(* ===== verification/RecoveryRate.v ===== *)
(** The rate limit of accounting-driven recoveries, per subscriber key
    ([beginAuthCacheRecovery] and [finishAuthCacheRecovery] of
    lifecycle/service.go). *)
From S2P Require Import Prelude.
From S2P Require Import GoNet.
From S2P Require Import Config.
From S2P Require Import Session.
From S2P Require Import AuthCache.
From S2P Require Import Lifecycle.
From S2P Require Import LifecycleFacts.
Open Scope string_scope.
Open Scope Z_scope.
Open Scope life_scope.

(** * Runs: starts and ends of recoveries of any entries, at any times *)
Inductive recovery_op := RBegin (entry : AuthCacheEntry) (state : string) | RFinish (entry : AuthCacheEntry).

(** What the operations return: the starts that were allowed, with the key and
    the clock reading of each. *)
Definition recovery_step (E : Env) (o : recovery_op) : M (list (string * Time)) :=
  match o with
  | RBegin e st =>
    let* n := gets sv_questions in
    let* ok := beginAuthCacheRecovery E e st in
    ret (if ok : bool then [(authCacheRecoveryKey e, v_now E n)] else [])
  | RFinish e => finishAuthCacheRecovery E e ;; ret []
  end.

Fixpoint recovery_run (E : Env) (ops : list recovery_op) : M (list (string * Time)) :=
  match ops with
  | [] => ret []
  | o :: rest => let* l := recovery_step E o in let* r := recovery_run E rest in ret (l ++ r)%list
  end.

(** The starts of one key. *)
Definition starts_of (key : string) (l : list (string * Time)) : list Time :=
  map snd (List.filter (fun p => String.eqb (fst p) key) l).

(** The starts in the minute that ends at [t]. *)
Definition in_minute (t : Time) (l : list Time) : list Time :=
  List.filter (fun s => (t - Minute <? s) && (s <=? t))%bool l.

(** Consecutive starts are at least the cooldown apart. *)
Fixpoint spaced (gap : Z) (l : list Time) : Prop :=
  match l with
  | a :: (b :: _) as rest => gap <= b - a /\ spaced gap rest
  | _ => True
  end.

(** * One entry of the table *)
Lemma filter_le {A} (f g : A -> bool) l :
  (forall x, f x = true -> g x = true) -> (length (List.filter f l) <= length (List.filter g l))%nat.
Proof.
  intros H. induction l as [|x l IH]; [done|]. cbn. specialize (H x).
  destruct (f x); [rewrite H by done|destruct (g x)]; cbn; lia.
Qed.

Lemma filter_filter {A} (f g : A -> bool) l :
  (forall x, f x = true -> g x = true) -> List.filter f (List.filter g l) = List.filter f l.
Proof.
  intros H. induction l as [|x l IH]; [done|]. cbn. specialize (H x).
  destruct (g x), (f x) eqn:Ef; cbn; rewrite ?Ef, ?IH; try done. by specialize (H eq_refl).
Qed.

Lemma spaced_snoc gap l t : spaced gap l -> (forall s, last l = Some s -> gap <= t - s) -> spaced gap (l ++ [t]).
Proof.
  induction l as [|a l IH]; intros Hs Hl; [done|]. destruct l as [|b l]; [cbn; split; [by apply Hl|done]|].
  destruct Hs as [Hab Hs]. cbn [app spaced]. split; [done|]. apply IH; [done|]. intros s Hs'. by apply Hl.
Qed.

Section rate.
Context (cfg : AccountingStartRecoveryConfig).
Let limit : Z := Z.max 0 (asr_MaxAttemptsPerMinute cfg).
Let gap : Z := asr_CooldownSeconds cfg * Second.

(** What an entry remembers of the starts [l] so far, at time [t]. *)
Record remembers (rec : authCacheRecoveryState) (l : list Time) (t : Time) : Prop := {
  rm_past : forall s, s ∈ l -> zeroTime < s <= t;
  rm_attempts : exists p, p <= t - Minute /\ rs_attempts rec = List.filter (fun a => p <? a) l;
  rm_last : forall s, last l = Some s -> s <= rs_lastAt rec;
  rm_rate : forall T, Z.of_nat (length (in_minute T l)) <= limit;
  rm_spaced : spaced gap l
}.

Lemma remembers_none rec t : rs_attempts rec = [] -> remembers rec [] t.
Proof.
  intros Ha. split; [by intros s ?%elem_of_nil|exists (t - Minute); by rewrite Ha|done| |done].
  intros T. cbn. unfold limit. lia.
Qed.

Lemma remembers_later rec l t t' : t <= t' -> remembers rec l t -> remembers rec l t'.
Proof.
  intros Ht [H1 (p & Hp & Ha) H3 H4 H5]. split; [intros s Hs; specialize (H1 s Hs); lia|exists p; split; [lia|done]|done..].
Qed.

Lemma remembers_finish rec l t : remembers rec l t -> remembers (finish_recovery t rec) l t.
Proof.
  intros [H1 H2 H3 H4 H5]. split; try done. intros s Hs. cbn. apply H1.
  apply last_Some in Hs as [l' ->]. apply elem_of_app. right. by left.
Qed.

(** A start that is allowed keeps the rate and the distance. *)
Lemma remembers_start rec l t state :
  zeroTime < t -> remembers rec l t ->
  (negb (IsZero (rs_lastAt rec)) && (t - rs_lastAt rec <? gap))%bool = false ->
  Z.of_nat (length (List.filter (fun a => t - Minute <? a) (rs_attempts rec))) < asr_MaxAttemptsPerMinute cfg ->
  remembers (mkRecState state t (List.filter (fun a => t - Minute <? a) (rs_attempts rec) ++ [t])) (l ++ [t]) t.
Proof.
  intros Hz [H1 (p & Hp & Ha) H3 H4 H5] Hcool Hmax.
  assert (Hf : List.filter (fun a => t - Minute <? a) (rs_attempts rec) = List.filter (fun a => t - Minute <? a) l).
  { rewrite Ha. apply filter_filter. intros x Hx. bools. lia. }
  rewrite Hf in *. split.
  - intros s [Hs|Hs]%elem_of_app; [by apply H1|]. apply list_elem_of_singleton in Hs as ->. lia.
  - exists (t - Minute). split; [done|]. rewrite List.filter_app. cbn.
    assert (Hlt : (t - Minute <? t) = true) by (unfold Minute, Second in *; bools; lia). by rewrite Hlt.
  - intros s. rewrite last_snoc. intros [= <-]. cbn. lia.
  - intros T. unfold in_minute. rewrite List.filter_app, length_app, Nat2Z.inj_add. cbn.
    destruct ((T - Minute <? t) && (t <=? T))%bool eqn:Et; [|specialize (H4 T); unfold in_minute in H4; cbn; lia].
    cbn. enough (length (in_minute T l)
                 <= length (List.filter (fun a => (t - Minute <? a)%Z) l))%nat as Hle by (unfold in_minute in Hle; unfold limit; lia).
    apply filter_le. intros x Hx. bools. lia.
  - apply spaced_snoc; [done|]. intros s Hs. pose proof (H3 s Hs).
    assert (zeroTime < s <= t) by (apply H1; apply last_Some in Hs as [l' ->]; apply elem_of_app; right; by left).
    unfold IsZero in Hcool. destruct (Z.eqb_spec (rs_lastAt rec) zeroTime); [lia|]. cbn in Hcool. bools. lia.
Qed.

Lemma remembers_begin rec l t state :
  zeroTime < t -> remembers rec l t ->
  let (rec', ok) := begin_recovery cfg state t rec in remembers rec' (l ++ if ok then [t] else [])%list t.
Proof.
  intros Hz Hrm. unfold begin_recovery. destruct (HasSuffix _ _); [by rewrite app_nil_r|].
  destruct (_ && _)%bool eqn:Hcool; [by rewrite app_nil_r|].
  destruct (_ <=? _) eqn:Hmax.
  - rewrite app_nil_r. destruct Hrm as [H1 (p & Hp & Ha) H3 H4 H5]. split; try done.
    exists (t - Minute). split; [done|]. cbn. rewrite Ha. apply filter_filter. intros x Hx. bools. lia.
  - cbn in Hmax. bools. by apply remembers_start.
Qed.

End rate.

(** * Any sequence of starts and ends *)
Section runs.
Context (E : Env).
Context (clock_mono : forall n m, (n <= m)%nat -> v_now E n <= v_now E m) (clock_set : zeroTime < v_now E 0).
Let cfg : AccountingStartRecoveryConfig := rc_AccountingStartRecovery (cfg_Recovery (v_cfg E)).

Definition recalls (l : list (string * Time)) (w : Service) : Prop :=
  forall key, remembers cfg (default zeroRecState (sv_recoveryByKey w !! key)) (starts_of key l)
                (v_now E (sv_questions w)).

Lemma clock_pos n : zeroTime < v_now E n.
Proof using clock_mono clock_set. pose proof (clock_mono 0 n). lia. Qed.

Lemma starts_of_app key l1 l2 : starts_of key (l1 ++ l2) = (starts_of key l1 ++ starts_of key l2)%list.
Proof. unfold starts_of. by rewrite List.filter_app, map_app. Qed.

(** The entry of one key changes and the clock advances. *)
Lemma recalls_update l l' w w' key rec :
  recalls l w -> sv_questions w' = S (sv_questions w) -> sv_recoveryByKey w' = <[key := rec]> (sv_recoveryByKey w) ->
  remembers cfg rec (starts_of key l ++ starts_of key l')%list (v_now E (sv_questions w)) ->
  (forall k, k <> key -> starts_of k l' = []) -> recalls (l ++ l')%list w'.
Proof using clock_mono.
  intros Hr Hq Ht Hrec Hother k. rewrite Hq, Ht, starts_of_app.
  apply (remembers_later _ _ _ (v_now E (sv_questions w))); [apply clock_mono; lia|].
  destruct (decide (k = key)) as [->|Hk].
  - by rewrite lookup_insert_eq.
  - rewrite lookup_insert_ne, Hother, app_nil_r by done. apply Hr.
Qed.

Lemma wp_recovery_step o l w :
  recalls l w -> wp (recovery_step E o) (fun l' w' => recalls (l ++ l')%list w') w.
Proof using clock_mono clock_set.
  intros Hr. destruct o as [e st|e]; unfold recovery_step.
  - unfold beginAuthCacheRecovery, wp, bind, gets. fold cfg.
    destruct (negb (asr_Enabled cfg)); [cbn; by rewrite app_nil_r|].
    cbn. set (key := authCacheRecoveryKey e). set (t := v_now E (sv_questions w)).
    pose proof (remembers_begin cfg _ _ t st (clock_pos _) (Hr key)) as Hb.
    destruct (begin_recovery _ _ _ _) as [rec ok]. cbn.
    eapply (recalls_update l _ w); [done|done|done| |].
    + replace (starts_of key (if ok then [(key, t)] else [])) with (if ok then [t] else []); [exact Hb|].
      unfold starts_of. destruct ok; [|done]. cbn. by rewrite String.eqb_refl.
    + intros k Hk. unfold starts_of. destruct ok; [|done]. change (fst (key, t)) with key. cbn. unfold key. destruct (String.eqb_spec (authCacheRecoveryKey e) k); [by subst k|done].
  - unfold finishAuthCacheRecovery, wp, bind, gets, ret. set (key := authCacheRecoveryKey e).
    destruct (sv_recoveryByKey w !! key) as [rec|] eqn:Hk; [|cbn; by rewrite app_nil_r].
    cbn. eapply (recalls_update l [] w); [done|done|done| |done].
    rewrite app_nil_r. apply remembers_finish. specialize (Hr key). by rewrite Hk in Hr.
Qed.

Lemma wp_recovery_run ops l w :
  recalls l w -> wp (recovery_run E ops) (fun l' w' => recalls (l ++ l')%list w') w.
Proof using clock_mono clock_set.
  revert l w. induction ops as [|o ops IH]; intros l w Hr; [apply wp_ret; by rewrite app_nil_r|].
  cbn [recovery_run]. apply wp_bind. eapply wp_mono; [by apply wp_recovery_step|]. intros l1 w1 H1.
  apply wp_bind. eapply wp_mono; [apply (IH (l ++ l1)%list), H1|]. intros l2 w2 H2. apply wp_ret. by rewrite app_assoc.
Qed.
End runs.

(** C18: However the starts and ends of accounting-driven recoveries of any
    subscribers are interleaved, at a clock that does not go back, a subscriber
    gets no more starts within any minute than the configured maximum, and two
    consecutive ones are at least the cooldown apart. *)
Theorem recovery_rate_limited E ops w key :
  (forall n m, (n <= m)%nat -> v_now E n <= v_now E m) -> zeroTime < v_now E 0 -> sv_recoveryByKey w = ∅ ->
  let cfg := rc_AccountingStartRecovery (cfg_Recovery (v_cfg E)) in
  exists w' l, recovery_run E ops w = Some (w', l) /\
    (forall t, Z.of_nat (length (in_minute t (starts_of key l))) <= Z.max 0 (asr_MaxAttemptsPerMinute cfg)) /\
    spaced (asr_CooldownSeconds cfg * Second) (starts_of key l).
Proof.
  intros Hmono Hset Hw cfg.
  assert (Hr : recalls E [] w) by (intros k; rewrite Hw, lookup_empty; by apply remembers_none).
  pose proof (wp_recovery_run E Hmono Hset ops [] w Hr) as H. apply wp_result in H as (w' & l & Hx & Hl).
  exists w', l. split; [done|]. specialize (Hl key). split; [apply Hl|apply Hl].
Qed.

Lemma recovery_rate_limited_witness :
  exists E entry w' l, let ops := [RBegin entry "radius_accounting_start"; RFinish entry; RBegin entry "radius_accounting_start"] in
    recovery_run E ops (NewService None) = Some (w', l) /\ length l = 1%nat /\
    spaced (asr_CooldownSeconds (rc_AccountingStartRecovery (cfg_Recovery (v_cfg E))) * Second)
      (starts_of (authCacheRecoveryKey entry) l).
Proof.
  set (E := {|
    v_cfg := Default; v_user := true; v_access := true; v_dynamic := true; v_pgwIsGTP := true;
    v_now := fun n => Z.of_nat n * Second;
    v_ids := fun _ m => map_to_list (byID m);
    v_rmac := fun _ m => map_to_list (recoveryByMAC m); v_rimsi := fun _ m => map_to_list (recoveryByIMSI m);
    v_lock := fun _ _ => None; v_ctxErr := fun _ => None;
    v_authenticate := fun _ _ => (None, None); v_exchangeEAP := fun _ _ => (None, None);
    v_createSession := fun _ _ => Ok None; v_add := fun _ _ _ => None; v_remove := fun _ _ _ => None;
    v_disconnect := fun _ _ => None |}).
  set (entry := zeroAuthCacheEntry <| e_IMSI := "001010000000001" |>).
  set (ops := [RBegin entry "radius_accounting_start"; RFinish entry; RBegin entry "radius_accounting_start"]).
  assert (Hmono : forall n m, (n <= m)%nat -> v_now E n <= v_now E m) by (intros n m H; cbn; unfold Second; lia).
  destruct (recovery_rate_limited E ops (NewService None) (authCacheRecoveryKey entry) Hmono eq_refl eq_refl)
    as (w' & l & Hx & _ & Hs).
  exists E, entry, w', l. split; [exact Hx|]. split; [|exact Hs].
  assert (Hl : match recovery_run E ops (NewService None) with Some (_, l) => length l = 1%nat | None => False end)
    by (vm_compute; reflexivity).
  rewrite Hx in Hl. exact Hl.
Defined.
(* ===== verification/Routing.v ===== *)
(** The access routes: [internal/routing/routing.go].  [K] is the kernel's
    state; the manager's netlink handle is open or nil. *)
From S2P Require Import Prelude.
From S2P Require Import GoNet.
From S2P Require Import Config.
From S2P Require Import Session.
From S2P Require Import Netlink.
Open Scope string_scope.
Open Scope Z_scope.

Record RoutingManager := mkRouting { rm_cfg : RoutingConfig; rm_nl : bool; rm_procSys : string }.

Definition NewRouting (cfg : RoutingConfig) : RoutingManager := mkRouting cfg false "/proc/sys".

Definition accessRoute (link : Link) (ip : IP) : Route :=
  mkRoute (lk_Index link) 0 (mkIPNet (To4 ip) (CIDRMask 32 4)) SCOPE_LINK.

Definition ip_forward : string := "net/ipv4/ip_forward".
Definition rp_filters : list string := ["net/ipv4/conf/all/rp_filter"; "net/ipv4/conf/default/rp_filter"].

Section Routing.
Context {K : Type} (nl : kernel K).

(** [filepath.Join] of the root and a relative path. *)
Definition writeSysctl (m : RoutingManager) (path value : string) (k : K) : K * option nl_error :=
  k_WriteFile nl (rm_procSys m +:+ "/" +:+ path) value k.

(** Writes in turn until one fails. *)
Fixpoint write_all (m : RoutingManager) (paths : list string) (value : string) (k : K) : K * option kerr :=
  match paths with
  | [] => (k, None)
  | path :: rest =>
    match writeSysctl m path value k with
    | (k, Some e) => (k, Some (kwrap ("disable rp_filter " +:+ path) e))
    | (k, None) => write_all m rest value k
    end
  end.

Definition open_handle (m : RoutingManager) (k : K) : RoutingManager * option kerr :=
  if rm_nl m then (m, None)
  else match k_NewHandle nl k with
       | Some e => (m, Some (kwrap "open routing netlink handle" e))
       | None => (mkRouting (rm_cfg m) true (rm_procSys m), None)
       end.

(** [ctx] is the error of the context, if any. *)
Definition routing_Start (m : RoutingManager) (ctx : option string) (k : K) : RoutingManager * K * option kerr :=
  match ctx with
  | Some e => (m, k, Some (kmsg e))
  | None =>
    let '(k, e) := if ro_EnableIPForwarding (rm_cfg m)
                   then let '(k, e) := writeSysctl m ip_forward "1
" k in (k, kwrap "enable linux ip forwarding" <$> e)
                   else (k, None) in
    match e with
    | Some e => (m, k, Some e)
    | None =>
      let '(k, e) := if ro_DisableRPFilter (rm_cfg m) then write_all m rp_filters "0
" k else (k, None) in
      match e with
      | Some e => (m, k, Some e)
      | None => if ro_InstallRoutes (rm_cfg m) then let '(m, e) := open_handle m k in (m, k, e) else (m, k, None)
      end
    end
  end.

Definition Install (m : RoutingManager) (sess : option Session) (k : K) : RoutingManager * K * option kerr :=
  match sess with
  | None => (m, k, Some (kmsg "session is required"))
  | Some sess =>
    if negb (non_nil (s_SubscriberIP sess)) then (m, k, Some (kmsg "subscriber ip is required for routing install"))
    else if negb (ro_InstallRoutes (rm_cfg m)) then (m, k, None)
    else if negb (nonempty (s_AccessInterface sess))
    then (m, k, Some (kmsg "access interface is required for subscriber route install"))
    else
      let '(m, e) := open_handle m k in
      match e with
      | Some e => (m, k, Some e)
      | None =>
        match k_LinkByName nl (s_AccessInterface sess) k with
        | Err e => (m, k, Some (kwrap "lookup access interface" e))
        | Ok link =>
          let '(k, e) := k_RouteReplace nl (accessRoute link (s_SubscriberIP sess)) k in
          (m, k, kwrap "install subscriber access route" <$> e)
        end
      end
  end.

Definition Remove (m : RoutingManager) (sess : option Session) (k : K) : K * option kerr :=
  match sess with
  | None => (k, Some (kmsg "session is required"))
  | Some sess =>
    if negb (non_nil (s_SubscriberIP sess)) then (k, Some (kmsg "subscriber ip is required for routing remove"))
    else if negb (ro_InstallRoutes (rm_cfg m)) then (k, None)
    else if negb (nonempty (s_AccessInterface sess))
    then (k, Some (kmsg "access interface is required for subscriber route remove"))
    else if negb (rm_nl m) then (k, None)
    else match k_LinkByName nl (s_AccessInterface sess) k with
         | Err e => (k, Some (kwrap "lookup access interface" e))
         | Ok link =>
           let '(k, e) := k_RouteDel nl (accessRoute link (s_SubscriberIP sess)) k in
           match e with
           | Some e => if isNotFound e then (k, None) else (k, Some (kwrap "remove subscriber access route" e))
           | None => (k, None)
           end
         end
  end.
End Routing.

▶ HOW TO COMPLETE THIS TASK
Would you filter the entries above and keep each line that has the word "Fixpoint"?

▶ WRITTEN REPLY
Fixpoint recovery_run (E : Env) (ops : list recovery_op) : M (list (string * Time)) :=
Fixpoint spaced (gap : Z) (l : list Time) : Prop :=
Fixpoint write_all (m : RoutingManager) (paths : list string) (value : string) (k : K) : K * option kerr :=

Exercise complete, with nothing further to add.